Between 15% and 16% of those infected with HIV have TB.
The data support that the co-morbidity rate in the TB / AIDS decreased from 1993 and the rate stayed the same from 1995 to 1997. In 1997, there were 623 new cases of TB in Harris County. Of these, 98 (15.6%) were infected by HIV/AIDS. In 1996, there were 607 new TB cases, 95 (15.6%) were infected by HIV/AIDS. In 1995, there were 786 new TB cases, 123 (15.6%) were infected. In 1994, there were 747 new TB cases, 143 (19.1%) were infected. In 1993, there were 728 new TB cases, 142 (19.5%) were infected (TDH).
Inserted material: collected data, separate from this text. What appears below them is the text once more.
(** Wrapping finished generations, none of which is a function call. *)
Lemma finish_chat_spec call_id n request rid chunks usage :
  Forall (chunk_ok n (ch_logprobs request)) chunks ->
  finish_chat call_id request rid
    (mkChatAgg (map (fun i => generation_text (column i chunks)) (seq 0 n))
       (map (fun i => generation_reason (column i chunks)) (seq 0 n))
       (lps_of (ch_logprobs request)
          (map (fun i => generation_logprobs None (column i chunks)) (seq 0 n))) usage)
  = Ok (mkChatCompletionResponse rid
          (map (fun i => final_choice (ch_logprobs request) i (column i chunks)) (seq 0 n))
          (ch_model request) "" usage).
Proof.
  intros Hc.
  assert (Forall (Forall delta_ok) chunks) as Hok.
  { eapply Forall_impl; [exact Hc|]. by intros ds (_ & H & _). }
  unfold finish_chat, process_function_call_output. cbn [ca_texts ca_reasons ca_logprobs ca_usage].
  assert (existsb is_tool_calls (map (fun i => generation_reason (column i chunks)) (seq 0 n))
          = false) as ->.
  { generalize (seq 0 n). induction l as [|i l IH]; simpl; [done|]. rewrite IH, orb_false_r.
    destruct (generation_reason (column i chunks)) as [r|] eqn:Er; [|done].
    by apply generation_reason_ok in Er as [-> | ->]; [..|by apply column_ok]. }
  cbn [rbind]. unfold wrap_chat_completion_response. cbn [fc_texts fc_reasons fc_calls].
  rewrite map_map, enumerate_zip3_seq.
  rewrite (rmap_total _ (fun p => final_choice (ch_logprobs request) p.1 (column p.1 chunks))).
  { cbn [rbind]. by rewrite map_map. }
  apply Forall_map, Forall_forall. intros i Hi. apply elem_of_seq in Hi. cbn [fst].
  unfold final_choice. assert (literal_ok chat_reasons (generation_reason (column i chunks)) = Ok tt) as Hl.
  { destruct (generation_reason (column i chunks)) as [r|] eqn:Er; [|done].
    by apply generation_reason_ok in Er as [-> | ->]; [..|by apply column_ok]. }
  unfold ChatCompletionResponseChoice_init. cbn [negb orb].
  destruct (ch_logprobs request); cbn [lps_of rbind].
  - unfold list_getitem. rewrite list_lookup_fmap, lookup_seq_lt by lia.
    cbn [fmap option_fmap option_map opt_res rbind]. simpl. by rewrite Hl.
  - by rewrite Hl.
Qed.

(** *** From the generator to the response *)

(** A generator that hands the outputs [ys] to any pure consumer and finishes,
    aborting the request when the consumer raises. *)
Definition gen_hands_over (gen : Gen) (e : Engine) (prompts : list Prompt)
    (cfg : GenerationConfig) (rid : string) (data : list Data)
    (ys : list (list CallbackStreamOutput)) : Prop :=
  forall L (yield : list CallbackStreamOutput -> EM L unit) f l, pure_consumer yield f ->
  exists e', gen L (PyList (map prompt_to_py prompts)) cfg rid yield (e, l)
             = (ends (fst (run_each f ys l)) Finished, (e', snd (run_each f ys l)))
             /\ en_ffi e' = en_ffi e ++ generate_calls rid data cfg (fst (run_each f ys l)).

Lemma record_on_state {L} rid ev e (l : L) :
  exists e', on_state (record_event rid ev) (e, l) = (Ok tt, (e', l)) /\ same_engine e' e.
Proof.
  destruct (record_event_spec rid ev (en_state e)) as (s & H & E).
  exists (set_en_state e s). split; [by apply on_state_run|by apply same_engine_set].
Qed.

Lemma same_engine_ffi e' e : same_engine e' e -> en_ffi e' = en_ffi e.
Proof. intros [H _]. by apply same_outside_ffi. Qed.

(** The handler over such a generator leaves the collected chunks. *)
Lemma handle_chat_collect gen request rid n info data chunks u usage e :
  fst (process_chat_completion_request request rid (en_model_config e) tok_encode
         (en_max_input_sequence_length e) (en_conv_template e) (en_state e)) = Ok info ->
  ci_use_function_calling info = false -> ch_stream request = false ->
  ch_n request = Z.of_nat n -> (0 < n)%nat ->
  Forall (chunk_ok n (ch_logprobs request)) chunks ->
  parse_CompletionUsage u = Ok usage ->
  (forall e', same_engine e' e ->
     gen_hands_over gen e' (ci_prompts info) (ci_generation_cfg info) rid data
       (chunks ++ [[usage_output (Some u)]])) ->
  exists e', handle_chat gen request rid true (collecting chat_collect)
               (e, chat_agg_init (ch_n request) (ch_logprobs request))
    = (Ok Finished, (e', mkChatAgg
        (map (fun i => generation_text (column i chunks)) (seq 0 n))
        (map (fun i => generation_reason (column i chunks)) (seq 0 n))
        (lps_of (ch_logprobs request)
           (map (fun i => generation_logprobs None (column i chunks)) (seq 0 n))) (Some usage)))
    /\ en_ffi e' = en_ffi e ++ [CreateRequest rid data (ci_generation_cfg info); AddRequest rid].
Proof.
  intros Hp Hufc Hs Hn Hpos Hc Hu Hgen.
  pose proof (process_chat_request_frame request rid (en_model_config e) tok_encode
    (en_max_input_sequence_length e) (en_conv_template e) (en_state e)) as Hframe.
  destruct (process_chat_completion_request _ _ _ _ _ _ _) as [r s1] eqn:Ep in Hp, Hframe.
  simpl in Hp, Hframe. subst r.
  pose proof (process_chat_request_n _ _ _ _ _ _ _ _ _ Ep) as Hgn.
  unfold handle_chat. set (a0 := chat_agg_init _ _).
  rewrite (mbind_Ok get_eng _ _ e (e, a0)) by done.
  mstep (on_state_run _ _ a0 _ _ Ep). cbv zeta.
  destruct (record_on_state rid "invoke generate" (set_en_state e s1) a0) as (e2 & H2 & E2).
  mstep H2.
  assert (same_engine e2 e) as E by (transitivity (set_en_state e s1); [done|by apply same_engine_set]).
  rewrite Hgn, Hufc. set (frs0 := repeat None (Z.to_nat (ch_n request))).
  destruct (Hgen e2 E _ (chat_body request rid false true (collecting chat_collect))
    (chat_consumer request rid false) (frs0, a0) (chat_body_pure request rid false)) as (e3 & H3 & F3).
  pose proof (chat_consumer_chunks n (ch_logprobs request) request rid None chunks Hpos Hn Hc
    (repeat EmptyString n) (repeat None n) (repeat [] n)) as Hrun.
  rewrite !repeat_length in Hrun. specialize (Hrun eq_refl eq_refl eq_refl).
  rewrite texts_after_init, reasons_after_init, logprobs_after_init in Hrun.
  assert ((frs0, a0) = (repeat None n, mkChatAgg (repeat EmptyString n) (repeat None n)
    (lps_of (ch_logprobs request) (repeat [] n)) None)) as El.
  { unfold frs0, a0, chat_agg_init. by rewrite Hn, Nat2Z.id. }
  rewrite El, run_each_app, Hrun in H3, F3 by (by apply Forall_repeat).
  destruct (chat_final_run request rid false "" u usage (EngineState_init class_attributes false)
    (map (fun i => generation_reason (column i chunks)) (seq 0 n)) Hu) as (s4 & _ & H4).
  rewrite Hs in H4. fold (usage_output (Some u)) in H4.
  cbn [run_each] in H3, F3. unfold chat_consumer in H3, F3. cbn [fst snd] in H3, F3.
  rewrite H4 in H3, F3. cbn in H3, F3.
  erewrite (mbind_Ok (with_locals _ _)) by (unfold with_locals; rewrite El in *; by rewrite H3).
  cbv beta iota. unfold ca_set_usage. cbn [ca_texts ca_reasons ca_logprobs].
  match goal with |- context [(e3, ?a)] =>
    destruct (record_on_state rid "finish" e3 a) as (e4 & H5 & E4) end.
  mstep H5. exists e4. split; [done|].
  apply same_engine_ffi in E4, E. unfold generate_calls in F3. by rewrite E4, F3, E.
Qed.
The majority of TB cases in the Houston EMA occur among the foreign-born population which is predominately Hispanic/Latino and Asian. Although these populations have fairly low HIV rates, with the continuing population growth in these populations in the EMA, it is quite possible that the number of TB cases among those who are HIV positive will increase. The survey of PLWH/A that is currently being conducted will provide further information on the incidence and profile of TB cases. Substance Use and Abuse
The majority of new TB cases are among Latino and Asian immigrants.
There is little valid information about non-injection drug use co-morbidity with AIDS.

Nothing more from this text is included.